Smith, an education professor at the University of South Carolina who has worked with mentally retarded people for years, was disturbed that the movie doesn't even question that Buck was retarded, "which I've always thought was questionable."
Then to have a mentally retarded person using what is commonly called "deaf speech" was all the more confusing. "I've never encountered anyone with mental retardation who speaks like that," said Smith.
"For deaf people," he said, "I'm afraid the portrayal wrongly associates deafness with mental retardation."
Paul Lombardo, a University of Virginia law professor and another authority on the Buck case, also was disappointed with the show.
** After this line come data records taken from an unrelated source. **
(* ===== verification/SignalFacts.v ===== *)
(** What the strategies and the gates of Signals.v guarantee. *)

From S2P Require Import Prelude Ieee Core Schemas Features Signals.
Import Util.

(** ** Scores *)

Definition unit_score (x : f32) : Prop :=
  f_is_nan x = false /\ f_le f_zero x = true /\ f_le x f32_one = true.

Lemma clamp01_unit v : unit_score (clamp01 v).
Proof.
  unfold clamp01. destruct (f_is_nan v) eqn:Hn; [by split_and! |]. cbn [orb].
  destruct (f_lt v f_zero) eqn:H1; [by split_and! |].
  destruct (f_gt v f32_one) eqn:H2; [by split_and! |].
  split_and!; [done | by apply f_lt_false_le | by apply f_lt_false_le].
Qed.

(** ** Brackets: the stop on the losing side of an entry price, the target on the winning one *)

Definition brackets (side : Side.t) (entry : Z) (rp : RiskProfile) : Prop :=
  match side with
  | Side.Buy => stop_loss_paise rp <= entry <= take_profit_paise rp
  | Side.Sell => take_profit_paise rp <= entry <= stop_loss_paise rp
  end.

Lemma atr_distance_nonneg k atr : f_unsigned k -> 0 <= atr ->
  0 <= f_round_as_i64 (f64_mul (f64_of_Z atr) k) <= i64_max.
Proof. intros Hk Ha. by apply f_round_nonneg_result, f64_mul_unsigned; [apply f64_of_Z_unsigned |]. Qed.

Lemma risk_profile_brackets entry side atr : i64_ok entry -> 0 <= atr ->
  brackets side entry (risk_profile_for entry side atr).
Proof.
  intros He Ha. unfold risk_profile_for.
  pose proof (atr_distance_nonneg STOP_LOSS_ATR_MULT atr ltac:(done) Ha) as H1.
  pose proof (atr_distance_nonneg TAKE_PROFIT_ATR_MULT atr ltac:(done) Ha) as H2.
  set (d1 := f_round_as_i64 (f64_mul (f64_of_Z atr) STOP_LOSS_ATR_MULT)) in *.
  set (d2 := f_round_as_i64 (f64_mul (f64_of_Z atr) TAKE_PROFIT_ATR_MULT)) in *. clearbody d1 d2.
  unfold_ok. destruct side; cbn; unfold i64_sat_sub, i64_sat_add; split; sat_lia.
Qed.

Lemma distances_bounds k atr : f_unsigned k -> f64_valid k -> f_below 1 k -> 0 <= atr < 2 ^ 50 ->
  0 <= (distances k atr).1 <= 2 ^ 57 /\ 0 <= (distances k atr).2 <= 2 ^ 57.
Proof.
  intros Hk Vk Bk Ha. unfold distances.
  set (a := if 0 <? atr then f64_of_Z atr else f64_of_Z 50).
  assert (f_unsigned a /\ f64_valid a /\ f_below 50 a) as (Ua & Va & Ba).
  { unfold a. destruct (Z.ltb_spec 0 atr); [| split_and!; [done | done | vm_compute; discriminate]].
    split_and!; [apply f64_of_Z_unsigned; lia | apply f64_of_Z_valid |].
    assert (Z.log2 (Z.abs atr) < 50) by (apply Z.log2_lt_pow2; lia).
    eapply (f_within_below 53 1024); [apply binary_normalize_within; lia | lia | lia]. }
  clearbody a. cbn [fst snd].
  assert (f_unsigned (f64_mul (f64_lit 15 10) a)) as U1 by (by apply f64_mul_unsigned).
  assert (f64_valid (f64_mul (f64_lit 15 10) a)) as V1 by (by apply f64_mul_valid).
  assert (f_below 52 (f64_mul (f64_lit 15 10) a)) as B1.
  { by apply (SFmul_below 53 1024 ltac:(lia) ltac:(lia) 0 50). }
  set (s := f64_mul (f64_lit 15 10) a) in *. clearbody s.
  assert (f_below 55 (f64_mul s k)) as B2 by (by apply (SFmul_below 53 1024 ltac:(lia) ltac:(lia) 52 1)).
  pose proof (f_round_bounds 52 s U1 B1 ltac:(lia)) as [? ?].
  pose proof (f_round_bounds 55 (f64_mul s k) ltac:(by apply f64_mul_unsigned) B2 ltac:(lia)) as [? ?].
  assert (2 ^ (52 + 1) <= 2 ^ 57 /\ 2 ^ (55 + 1) <= 2 ^ 57) as [? ?] by (split; apply Z.pow_le_mono_r; lia).
  lia.
Qed.

Lemma override_brackets rp side p d : 0 <= p < 2 ^ 62 -> 0 <= d.1 <= 2 ^ 57 -> 0 <= d.2 <= 2 ^ 57 ->
  brackets side p (override rp side p d).
Proof.
  intros Hp. destruct d as [stop target]. cbn [fst snd]. intros H1 H2. unfold override.
  destruct side; cbn; rewrite !as_i64_id by (unfold_ok; lia); lia.
Qed.

(** ** Signals *)

(** Prices below 2^62 paise, ranges below 2^50. *)
Definition snapshot_ok (snap : FeatureSnapshot) : Prop :=
  0 <= price snap < 2 ^ 62 /\ i64_ok (vwap snap) /\ i64_ok (ema_fast snap) /\ 0 <= atr snap < 2 ^ 50.

Definition well_formed (snap : FeatureSnapshot) (sig : Signal) : Prop :=
  sig_correlation_id sig = fs_correlation_id snap
  /\ sig_symbol sig = fs_symbol snap /\ sig_ts_ns sig = fs_ts_ns snap
  /\ is_some (StrategyId.from_u8 (sig_strategy sig)) = true
  /\ unit_score (sig_base_probability sig) /\ unit_score (sig_confidence sig)
  /\ exists side entry, sig_side sig = Side.as_u8 side
     /\ entry ∈ [price snap; vwap snap; ema_fast snap]
     /\ brackets side entry (sig_risk_profile sig).

Lemma signal_of_well_formed sid snap side bp conf rp entry sig :
  signal_of sid snap side bp conf rp = Some sig ->
  entry ∈ [price snap; vwap snap; ema_fast snap] -> brackets side entry rp -> well_formed snap sig.
Proof.
  intros [= <-] He Hb. split_and!; try done; try apply clamp01_unit; [by destruct sid |].
  by exists side, entry.
Qed.

Lemma profile_well_formed sid snap side bp conf entry sig : snapshot_ok snap ->
  entry = vwap snap \/ entry = ema_fast snap ->
  signal_of sid snap side bp conf (risk_profile_for entry side (atr snap)) = Some sig ->
  well_formed snap sig.
Proof.
  intros (_ & Hv & He & Ha) Hentry Hs. eapply (signal_of_well_formed _ _ _ _ _ _ entry); [exact Hs | |].
  - rewrite !elem_of_cons. tauto.
  - apply risk_profile_brackets; [by destruct Hentry as [-> | ->] | lia].
Qed.

Lemma override_well_formed sid snap side bp conf rp k sig : snapshot_ok snap ->
  f_unsigned k -> f64_valid k -> f_below 1 k ->
  signal_of sid snap side bp conf (override rp side (price snap) (distances k (atr snap))) = Some sig ->
  well_formed snap sig.
Proof.
  intros (Hp & _ & _ & Ha) Hk Vk Bk Hs.
  eapply (signal_of_well_formed _ _ _ _ _ _ (price snap)); [exact Hs | apply list_elem_of_here |].
  apply override_brackets; [done | |]; by apply distances_bounds.
Qed.

Lemma entry_choice (b : bool) (x y : Z) : (if b then x else y) = x \/ (if b then x else y) = y.
Proof. destruct b; auto. Qed.

(** Walk down the guards of a strategy to its signal. *)
Ltac walk :=
  repeat match goal with
  | |- (if ?b then None else _) = Some _ -> _ => destruct b; [discriminate |]
  | |- mbind _ ?o = Some _ -> _ => let E := fresh in destruct o as [? |] eqn:E; [cbn [mbind option_bind] | discriminate]
  end.

(** The strategies whose signals the lemmas above cover, whatever the regime allows. *)
Definition sound (ev : FeatureSnapshot -> StrategyContext -> option Signal) : Prop :=
  forall snap ctx sig, snapshot_ok snap -> ev snap ctx = Some sig -> well_formed snap sig.

Lemma orb_sound : sound OpeningRangeBreakout.evaluate.
Proof.
  intros snap ctx sig Hok. unfold OpeningRangeBreakout.evaluate. cbv zeta. walk.
  apply profile_well_formed; auto.
Qed.
Lemma vwap_pullback_sound : sound VwapPullback.evaluate.
Proof.
  intros snap ctx sig Hok. unfold VwapPullback.evaluate. cbv zeta. walk.
  apply profile_well_formed; auto.
Qed.
Lemma momentum_sound : sound MomentumBreakout.evaluate.
Proof.
  intros snap ctx sig Hok. unfold MomentumBreakout.evaluate. cbv zeta. walk.
  apply profile_well_formed; [done |]. destruct (entry_choice (0 <? ema_fast snap) (ema_fast snap) (vwap snap)); auto.
Qed.
Lemma sweep_sound : sound LiquiditySweepReversal.evaluate.
Proof.
  intros snap ctx sig Hok. unfold LiquiditySweepReversal.evaluate. cbv zeta. walk.
  apply profile_well_formed; [done | apply entry_choice].
Qed.
Lemma options_sound cache : sound (OptionsOiExpansionBreakout.evaluate cache).
Proof.
  intros snap ctx sig Hok. unfold OptionsOiExpansionBreakout.evaluate. walk. cbv zeta. walk.
  apply profile_well_formed; [done | apply entry_choice].
Qed.
Lemma compression_sound : sound VolatilityCompressionBreakout.evaluate.
Proof.
  intros snap ctx sig Hok. unfold VolatilityCompressionBreakout.evaluate. cbv zeta. walk.
  apply profile_well_formed; [done | apply entry_choice].
Qed.
Lemma composite_sound : sound CompositeAlphaBreakout.evaluate.
Proof.
  intros snap ctx sig Hok. unfold CompositeAlphaBreakout.evaluate. cbv zeta. walk.
  by apply override_well_formed.
Qed.
Lemma precision_sound local_time : sound (PrecisionBreakoutPro.evaluate local_time).
Proof.
  intros snap ctx sig Hok. unfold PrecisionBreakoutPro.evaluate.
  destruct (local_time _) as [hour minute]. cbv zeta. walk.
  destruct (_ <=? _); [| walk].
  - by apply override_well_formed.
  - destruct (_ <=? _); [| discriminate]. by apply override_well_formed.
Qed.

#[export] Hint Resolve orb_sound vwap_pullback_sound momentum_sound sweep_sound options_sound
  compression_sound composite_sound precision_sound : hedge.

Lemma default_sound : Forall (fun s => sound (evaluate s)) default_strategies.
Proof.
  unfold default_strategies. rewrite !Forall_cons, Forall_nil. cbn [evaluate]. split_and!; auto with hedge.
Qed.

(** ** The gates *)

(** What has to hold for a strategy to be asked. *)
Definition admitted (cfg : SignalEngineConfig) (symbol : Z) (s : Strategy) : Prop :=
  Toggles.is_enabled (cfg_toggles cfg) (id s) = true
  /\ enabled_in s (cfg_regime cfg) = true
  /\ is_symbol_blocked (cfg_news_gates cfg) symbol = false.

(** What has to hold for its signal to be kept. *)
Definition above_floor (cfg : SignalEngineConfig) (sig : Signal) : bool :=
  negb (f_lt (f32_add (sig_confidence sig) F32_EPSILON) (cfg_war_mode_min_confidence cfg)).

Lemma check_gates_spec cfg prev s symbol :
  is_allowed (check_gates s (context_of cfg prev) symbol None) = true <-> admitted cfg symbol s.
Proof.
  unfold check_gates, check_trader_toggle, check_regime, check_news, admitted. cbn [context_of trader_config regime news_gates].
  destruct (Toggles.is_enabled _ _); [| split; [done | by intros (? & _)]].
  destruct (enabled_in _ _); [| split; [done | by intros (_ & ? & _)]].
  destruct (is_symbol_blocked _ _); split; try done. by intros (_ & _ & ?).
Qed.

Definition kept (cfg : SignalEngineConfig) (snap : FeatureSnapshot) (prev : option PreviousDayMemory)
    (s : Strategy) : option Signal :=
  if is_allowed (check_gates s (context_of cfg prev) (fs_symbol snap) None) then
    sig ← evaluate s snap (context_of cfg prev);
    if is_allowed (check_war_mode sig (context_of cfg prev)) then Some sig else None
  else None.

Lemma evaluate_strategies_omap ss snap cfg prev :
  evaluate_strategies ss snap cfg prev = omap (kept cfg snap prev) ss.
Proof.
  unfold evaluate_strategies. cbv zeta.
  match goal with |- foldl ?f _ _ = _ =>
    enough (forall out, foldl f out ss = out ++ omap (kept cfg snap prev) ss) as H by apply (H []) end.
  induction ss as [| s ss IH]; intros out; cbn [foldl]; [by rewrite app_nil_r |]. rewrite IH. csimpl.
  unfold kept at 2. destruct (is_allowed (check_gates _ _ _ _)); cbn [negb]; [| done].
  destruct (evaluate s snap _) as [sig |]; [| done]. cbn [mbind option_bind].
  destruct (is_allowed (check_war_mode _ _)); cbn [negb]; [| done]. by rewrite <- (assoc_L (++)).
Qed.

Lemma check_war_mode_spec cfg prev sig :
  is_allowed (check_war_mode sig (context_of cfg prev)) = negb (cfg_war_mode cfg) || above_floor cfg sig.
Proof.
  unfold check_war_mode, above_floor. cbn [context_of war_mode war_mode_min_confidence].
  destruct (cfg_war_mode cfg); cbn [negb orb]; [| done]. by destruct (f_lt _ _).
Qed.

(** A strategy that does not look at the war mode. *)
Definition blind (s : Strategy) : Prop :=
  forall snap r t w c w' c' p n,
    evaluate s snap (mk_StrategyContext r t w c p n) = evaluate s snap (mk_StrategyContext r t w' c' p n).

Lemma default_blind : Forall blind default_strategies.
Proof. repeat constructor; by intros snap r t w c w' c' p n. Qed.

Definition peace (cfg : SignalEngineConfig) : SignalEngineConfig :=
  mk_SignalEngineConfig (cfg_regime cfg) (cfg_toggles cfg) false (cfg_war_mode_min_confidence cfg)
    (cfg_news_gates cfg).

Lemma war_mode_kept s snap cfg prev : blind s -> cfg_war_mode cfg = true ->
  kept cfg snap prev s
  = sig ← kept (peace cfg) snap prev s; if above_floor cfg sig then Some sig else None.
Proof.
  intros Hb Hw. unfold kept.
  assert (check_gates s (context_of cfg prev) (fs_symbol snap) None
    = check_gates s (context_of (peace cfg) prev) (fs_symbol snap) None) as -> by reflexivity.
  destruct (is_allowed (check_gates _ _ _ _)); [| done].
  rewrite (Hb snap (cfg_regime cfg) (cfg_toggles cfg) (cfg_war_mode cfg) (cfg_war_mode_min_confidence cfg)
    false (cfg_war_mode_min_confidence cfg) prev (cfg_news_gates cfg) : evaluate s snap (context_of cfg prev)
      = evaluate s snap (context_of (peace cfg) prev)).
  destruct (evaluate s snap _) as [sig |]; [| done]. cbn [mbind option_bind].
  rewrite !check_war_mode_spec, Hw. cbn. by destruct (above_floor cfg sig).
Qed.

(** C32: every signal the default strategies emit carries the identity, symbol and time of its
    snapshot, a known strategy byte, scores that are numbers in [0, 1] whatever the
    indicators are (NaN included), and a stop and a target on the right sides of an entry
    price of the snapshot. *)
Theorem signals_are_well_formed (snap : FeatureSnapshot) (cfg : SignalEngineConfig)
    (prev : option PreviousDayMemory) (sig : Signal) :
  snapshot_ok snap -> sig ∈ evaluate_strategies default_strategies snap cfg prev -> well_formed snap sig.
Proof.
  intros Hok. rewrite evaluate_strategies_omap, list_elem_of_omap. intros (s & Hs & Hk).
  pose proof (proj1 (Forall_forall _ _) default_sound s Hs) as Hsound. revert Hk. unfold kept.
  destruct (is_allowed _); [| done]. destruct (evaluate s snap _) as [sig' |] eqn:E; [| done].
  cbn [mbind option_bind]. destruct (is_allowed _); [| done]. intros [= ->]. by eapply Hsound.
Qed.

(** A rising index over its channel, with a NaN momentum. *)
Module SignalSample.
Definition snap : FeatureSnapshot :=
  mk_FeatureSnapshot [1] 6 2500000 2490000 1000 2495000 2490000 2480000 f_zero f_zero S754_nan f_zero f_zero
    2500000 2400000 0 f_zero (f32_lit 9 10) 0 f_zero f_zero f_zero 77.
Definition signal : Signal :=
  mk_Signal [1] 6 6 0 f_zero (f32_add (f32_lit 8 10) (f32_mul (f32_lit 2 10) (f32_lit 9 10)))
    (mk_RiskProfile 2498500 2504500 100 300) 77.
End SignalSample.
He read a publicity piece that said Carrie Buck was deaf. She was not.
In a Los Angeles Times story, Matlin says Buck was a hearing person but that "she wasn't hearing in a sense that we consider a normal functioning woman." How did Matlin arrive at this judgment?
The movie actually neglects the Buck character and spends much of its time on a love affair between a fictional feminist lawyer and a male lawyer who's supposed to represent Buck.
Screenwriters rarely seem to know how to depict poor people. They either turn them into helpless, uncivilized victims, as they did in Buck's case, or they romanticize them with too much makeup and sentimentality.
The movie writers accurately cover the complicated legal history of the Buck case and its connections with Nazi Germany. Why couldn't they have been as careful with Buck's life?
They fail to mention that after Buck was released from the institution, she had a loving marriage with a former Bland County game warden and justice of the peace. She sang in the choir of a Methodist church.
She spent her last years caring for the sick and the elderly. "For all the abuse, she continued to be a caring person," said Smith.
She died at a Waynesboro nursing home in 1983. Toward the end, she read newspapers, worked on crossword puzzles and played Mary in a Christmas pageant. The nursing home staff said she was alert and pleasant, clearly not mentally retarded.
Marlee Matlin said she chose to play Buck because "...she had nothing. She didn't even have a life."
Yes she did, Marlee, but you missed it.
Mary Bishop has written extensively about the eugenics movement.